However, obesity is increasing at an alarming rate, in the US as well as elsewhere. The World Health Organization estimates that within the next year, 1.5 billion people worldwide will be overweight, more than 21% of the world’s population (50). It is not difficult to see that faced with potential patient numbers in the millions, spread across countries of varying wealth and access to health care, a surgical solution to the obesity epidemic is not feasible. In the US alone, the estimated workload for providing surgery to the 22 million eligible patients is for 5500 bariatric surgeons to complete 400 procedures a year for 10 years (51). These numbers are not sustainable even in the US, a country that spends over 2.2 trillion dollars per year on personal health care (52). Therefore, while surgical options for the most extreme cases of morbid obesity are important, it is also imperative that substantial resources are focused on improving non-surgical interventions and prevention.

Bariatric Surgery: Cognitive Improvements

An emerging literature now suggests that obesity-related cognitive impairments may be partially reversible via bariatric surgery. Specifically, a series of studies from the Longitudinal Assessment of Bariatric Surgery (LABS) consortium demonstrates that bariatric surgery confers both acute and long-term cognitive gains. In 2011, Gunstad and colleagues (53) first demonstrated that relative to obese controls bariatric surgery patients exhibited improved memory abilities 12-weeks following surgery; in contrast, memory for the non-surgery obese controls declined. Clinically meaningful memory impairments in the bariatric surgery patients improved from nearly 24% pre-operatively to 0% at the 12-week follow-up. In a subsequent study, these findings were extended to show that memory continued to improve 12-months post-surgery among a sample of 95 bariatric surgery patients relative to 42 obese controls (54). These findings are noteworthy, as memory impairment is a clinical hallmark of Alzheimer’s disease.

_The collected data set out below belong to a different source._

(** The set is loaded once; the strategies it points at are shared. *)
Definition Serve (clock : nat -> Z * Z) (r : Request) (l : Limiter) :
    outcome * gmap nat Strategy * list event :=
  match live l with
  | None => (Passed, heap l, [])
  | Some s => match limits s with
              | [] => (Passed, heap l, [])
              | _ => serve clock s r (heap l)
              end
  end.

(** Documents that decode to no limit are errors too. *)
Fixpoint Parse (docs : list string) : list Limit * nat :=
  match docs with
  | [] => ([], 0)
  | doc :: docs =>
      let (out, errs) := Parse docs in
      if String.eqb (trim_space doc) "" then (out, errs)
      else match unmarshal doc with
           | None | Some [] => (out, S errs)
           | Some lims => (lims ++ out, errs)
           end
  end.

End engine.
End RateLimit.

(** ** Lemmas *)

Module RateLimitLemmas.
Import RateLimit.

(** *** The configuration fingerprint *)

Definition bar : ascii := "|"%char.

Lemma digitChar_bar n : (0 <= n < 10)%Z -> Ascii.eqb (digitChar n) bar = false.
Proof.
  intros Hn. apply Ascii.eqb_neq. intros Heq. apply (f_equal nat_of_ascii) in Heq.
  unfold digitChar in Heq. rewrite nat_ascii_embedding in Heq by lia.
  change (nat_of_ascii bar) with 124 in Heq. lia.
Qed.

Lemma fmtFrac_bar prec v print acc :
  mem_char bar acc = false -> mem_char bar (fst (fmtFrac prec v print acc)) = false.
Proof.
  revert v print acc. induction prec as [|prec IH]; intros v print acc Hacc; simpl.
  { by destruct print. }
  apply IH. destruct (print || _); [|done]. simpl.
  by rewrite digitChar_bar by (apply Z.mod_pos_bound; lia).
Qed.

Lemma durationString_bar d : mem_char bar (durationString d) = false.
Proof.
  unfold durationString.
  assert (Hnum : forall z, mem_char bar (itoa z) = false) by (intros z; by apply itoa_no_char).
  assert (Hneg : forall b s, mem_char bar s = false ->
            mem_char bar (if b : bool then "-" +:+ s else s) = false) by (by intros []).
  apply Hneg. repeat case_match; simplify_eq; try done;
    rewrite ?mem_char_app, ?Hnum; simpl; rewrite ?mem_char_app, ?Hnum; simpl;
    rewrite ?mem_char_app, ?Hnum; simpl;
    match goal with
    | H : fmtFrac ?p ?v ?b ?a = (?f, _) |- _ =>
        pose proof (fmtFrac_bar p v b a eq_refl) as Hf; rewrite H in Hf; simpl in Hf
    end; rewrite ?Hf; try done.
Qed.

Lemma cfgKeyOf_inj k1 a1 r1 w1 k2 a2 r2 w2 :
  mem_char bar a1 = false -> mem_char bar a2 = false ->
  mem_char bar w1 = false -> mem_char bar w2 = false ->
  cfgKeyOf k1 a1 r1 w1 = cfgKeyOf k2 a2 r2 w2 ->
  joinComma k1 = joinComma k2 /\ a1 = a2 /\ r1 = r2 /\ w1 = w2.
Proof.
  intros Ha1 Ha2 Hw1 Hw2 H. unfold cfgKeyOf in H.
  assert (Hn : forall z, mem_char bar (itoa z) = false) by (intros z; by apply itoa_no_char).
  assert (Hc : forall a r w, mem_char bar a = false -> mem_char bar w = false ->
            count_char bar (a +:+ "|" +:+ itoa r +:+ "|" +:+ w) = 2).
  { intros a r w Ha Hw. rewrite !count_char_app. simpl.
    rewrite (proj2 (count_char_0 bar a)), (proj2 (count_char_0 bar (itoa r))),
      (proj2 (count_char_0 bar w)) by done. done. }
  apply (str_app_count_inj bar) in H as [Hk H]; [|by rewrite !Hc].
  apply (str_app_sep_inj bar) in H as [-> H]; [|done..].
  apply (str_app_sep_inj bar) in H as [Hr ->]; [|done..].
  by apply itoa_inj in Hr as ->.
Qed.

(** *** Bucket keys *)

Lemma joinParts_cons v w vs : joinParts (v :: w :: vs) = v +:+ newline +:+ joinParts (w :: vs).
Proof. done. Qed.

Definition nl : ascii := ascii_of_nat 10.

Lemma count_joinParts vs :
  Forall (fun v => mem_char nl v = false) vs ->
  count_char nl (joinParts vs) = pred (length vs).
Proof.
  induction 1 as [|v vs Hv Hvs IH]; [done|]. destruct vs as [|w vs].
  - by apply count_char_0.
  - rewrite joinParts_cons, count_char_app. simpl. rewrite (proj2 (count_char_0 _ _)) by done.
    change (S (count_char nl (joinParts (w :: vs))) = S (length vs)). by rewrite IH.
Qed.

(** Two value lists agree when their joins do, provided at most the value at one
    same position may hold a newline. *)
Lemma joinParts_inj (ips : list bool) vs ws :
  countb (fun b => b) ips <= 1 ->
  Forall2 (fun (ip : bool) v => ip = false -> mem_char nl v = false) ips vs ->
  Forall2 (fun (ip : bool) v => ip = false -> mem_char nl v = false) ips ws ->
  joinParts vs = joinParts ws -> vs = ws.
Proof.
  intros Hn Hvs. revert ws. induction Hvs as [|ip v ips vs Hv Hvs IH]; intros ws Hws Heq.
  { by inversion Hws. }
  inversion Hws as [|? w ? ws' Hw Hws']; subst.
  pose proof (Forall2_length _ _ _ Hvs) as Hl1. pose proof (Forall2_length _ _ _ Hws') as Hl2.
  destruct vs as [|v2 vs], ws' as [|w2 ws']; simpl in Hl1, Hl2; try lia.
  { simpl in Heq. by subst. }
  rewrite !joinParts_cons in Heq. simpl in Hn. destruct ip.
  - simpl in Hn.
    assert (Hall : forall us, Forall2 (fun (ip : bool) v => ip = false -> mem_char nl v = false) ips us ->
              Forall (fun v => mem_char nl v = false) us).
    { intros us Hus. assert (Hz : countb (fun b => b) ips = 0) by lia. clear -Hus Hz.
      induction Hus as [|ip u ips us Hu Hus IHu]; constructor; simpl in Hz; destruct ip;
        simpl in Hz; try lia; auto. }
    apply (str_app_count_inj nl) in Heq as [-> Heq].
    + f_equal. apply IH; [lia|done|done].
    + rewrite !count_joinParts by (by apply Hall). simpl. lia.
  - apply (str_app_sep_inj nl) in Heq as [-> Heq]; [|by auto..].
    f_equal. apply IH; [lia|done|done].
Qed.

(** *** Key specifications *)

Section engine.
Context {Predicate Input FixedState : Type}.
Context (NewPredicate : Z -> bool -> string -> option Predicate).
Context (Eval : Predicate -> Input -> option bool).
Context (NewInput : Request -> string -> Z -> Input).
Context (ParseAddr : string -> option (Addr * string)).
Context (ParsePrefix : string -> option Prefix).
Context (fixedNew : FixedState).
Context (fixedTake : Z -> Z -> Z -> string -> FixedState -> bool * FixedState).
Context (fixedAfter : Z -> Z -> Z -> string -> FixedState -> Z).

#[local] Abbreviation limiter := (@Limiter Predicate FixedState).
#[local] Abbreviation climit := (@compiledLimit Predicate).
#[local] Abbreviation strat := (@Strategy FixedState).

Definition isIP (p : keyPart) : bool := bool_decide (kind p = keyIP).

Record KeysOK (l : limiter) (a : keyAcc) : Prop := {
  ko_nodup : NoDup (k_norm a);
  ko_ip : countb isIP (k_parts a) <= 1;
  ko_ip0 : "ip" ∉ k_norm a -> countb isIP (k_parts a) = 0;
  ko_res : Forall (fun p => (kind p = keyASN -> is_Some (ASN l)) /\
                            (kind p = keyCountry -> is_Some (Country l))) (k_parts a);
}.

Lemma addKey_ok l norm p a :
  KeysOK l a -> (norm = "ip" <-> kind p = keyIP) ->
  (kind p = keyASN -> is_Some (ASN l)) -> (kind p = keyCountry -> is_Some (Country l)) ->
  KeysOK l (addKey norm p a).
Proof.
  intros [Hnd Hip Hip0 Hres] Hn Ha Hc. unfold addKey. case_decide as Hin; [by split|].
  split; simpl.
  - apply NoDup_app. split; [done|]. split; [|apply NoDup_singleton].
    intros x Hx ->%list_elem_of_singleton. done.
  - rewrite countb_app. simpl. unfold isIP at 2. case_bool_decide as Hk; [|lia].
    rewrite Hip0; [lia|]. apply Hn in Hk as <-. done.
  - rewrite not_elem_of_app, countb_app. intros [Hn1 Hn2]. rewrite Hip0 by done. simpl.
    unfold isIP. case_bool_decide as Hk; [|done]. apply Hn in Hk as ->. set_solver.
  - apply Forall_app. split; [done|]. by constructor.
Qed.

Lemma keyErr_ok l es a : KeysOK l a -> KeysOK l (keyErr es a).
Proof. intros [? ? ? ?]. by split. Qed.

Lemma namedKey_ok l prefix norm nm knd a :
  KeysOK l a -> (knd = keyHeader \/ knd = keyCookie) -> has_prefix prefix "ip" = false ->
  KeysOK l (namedKey prefix norm nm knd a).
Proof.
  intros Ha Hk Hp. unfold namedKey. destruct (validateFieldName nm); [|by apply keyErr_ok].
  apply addKey_ok; [done| |by destruct Hk as [->| ->]..].
  split; [|by destruct Hk as [->| ->]]. intros Hip. exfalso.
  destruct prefix as [|x [|y prefix]]; [done|..]; simpl in *; [congruence|].
  injection Hip as -> -> _. done.
Qed.

Lemma compileKey_ok l spec a : KeysOK l a -> KeysOK l (compileKey l spec a).
Proof.
  intros Ha. unfold compileKey.
  destruct (match index_byte c_colon spec with Some _ => _ | None => _ end) as [[k nm] has].
  destruct (has && _); [by apply keyErr_ok|].
  destruct (_ || _); [by apply addKey_ok|].
  destruct (String.eqb k "host"); [by apply addKey_ok|].
  destruct (String.eqb k "ip-host"); [by apply addKey_ok; [apply addKey_ok|..]|].
  destruct (String.eqb k "asn").
  { destruct (ASN l) eqn:HA; [apply addKey_ok; simpl; rewrite ?HA; eauto; done|by apply keyErr_ok]. }
  destruct (String.eqb k "country").
  { destruct (Country l) eqn:HC; [apply addKey_ok; simpl; rewrite ?HC; eauto; done|by apply keyErr_ok]. }
  destruct (String.eqb k "header"); [by apply namedKey_ok; auto|].
  destruct (String.eqb k "cookie"); [by apply namedKey_ok; auto|]. by apply keyErr_ok.
Qed.

Lemma compileKeys_ok l keys : KeysOK l (compileKeys l keys).
Proof.
  unfold compileKeys. generalize (match keys with [] => ["ip"] | _ => keys end). intros ks.
  assert (H : KeysOK l (mkAcc [] [] [])).
  { split; simpl; [apply NoDup_nil_2|lia|done|constructor]. }
  revert H. generalize (mkAcc [] [] []). induction ks as [|k ks IH]; intros a Ha; simpl; [done|].
  by apply IH, compileKey_ok.
Qed.

(** *** Well-formed limiters *)

Definition okWindow (sz : Z) (norm : Limit) : Prop :=
  (minWindow <= sz <= maxWindow)%Z /\ durationString sz = Window norm.

(** The strategy runs the limit it was built for. *)
Definition strat_for (norm : Limit) (st : strat) : Prop :=
  match st with
  | Fixed m sz _ => Algorithm norm = "fixed" /\ m = Rate norm /\ okWindow sz norm
  | Sliding sw => Algorithm norm = "sliding" /\ SlidingWindow.max sw = Rate norm /\
                  okWindow (SlidingWindow.size sw) norm
  end.

(** No counts yet. *)
Definition fresh_strat (st : strat) : Prop :=
  match st with
  | Fixed _ _ f => f = fixedNew
  | Sliding sw => SlidingWindow.cur sw = ∅ /\ SlidingWindow.prev sw = ∅
  end.

Record limit_ok (l : limiter) (h : gmap nat strat) (c : climit) (norm : Limit) : Prop := {
  lo_id : id c = ID norm;
  lo_rate : (0 < Rate norm)%Z;
  lo_status : c_status c = defaultStatus \/ c_status c = statusServiceUnavailable;
  lo_cfg : cfgKey c = cfgKeyOf (Key norm) (Algorithm norm) (Rate norm) (Window norm);
  lo_alg : Algorithm norm = "fixed" \/ Algorithm norm = "sliding";
  lo_win : mem_char bar (Window norm) = false;
  lo_ip : countb isIP (keyParts c) <= 1;
  lo_res : Forall (fun p => (kind p = keyASN -> is_Some (ASN l)) /\
                            (kind p = keyCountry -> is_Some (Country l))) (keyParts c);
  lo_strat : exists st, h !! strategy c = Some st /\ strat_for norm st;
}.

Continued examination of the LABS cohort has shown long-term cognitive changes following bariatric surgery. When compared to non-surgery obese controls, bariatric surgery patients exhibited improvements in memory 2 years after surgery (55, 56). For example, relative to obese controls, bariatric surgery patients were shown to demonstrate improvements in memory at 12-weeks and 24-months postoperatively. Preliminary work also reveals cognitive gains 3 years post-operatively, including among domains other than memory, including attention and executive function (55). Specifically, Alosco and colleagues (2014) conducted repeated measures analyses over four time points after bariatric surgery (12-weeks, 12-months, 24-months, and 36-months) and found main effects for attention, executive function and memory. Despite initial differences in cognitive trajectories, benefits were observed in all domains at the 36-month follow-up. Interestingly, cognitive benefits associated with bariatric surgery are robust even in the presence of older age and a genetic history of Alzheimer’s disease, suggesting bariatric surgery benefits cognition even in obese persons at high risk for neurological impairment (57, 58). In brief summary, there is reason to believe that bariatric surgery may attenuate cognitive decline or even reduce the known risk for Alzheimer’s disease in severely obese persons.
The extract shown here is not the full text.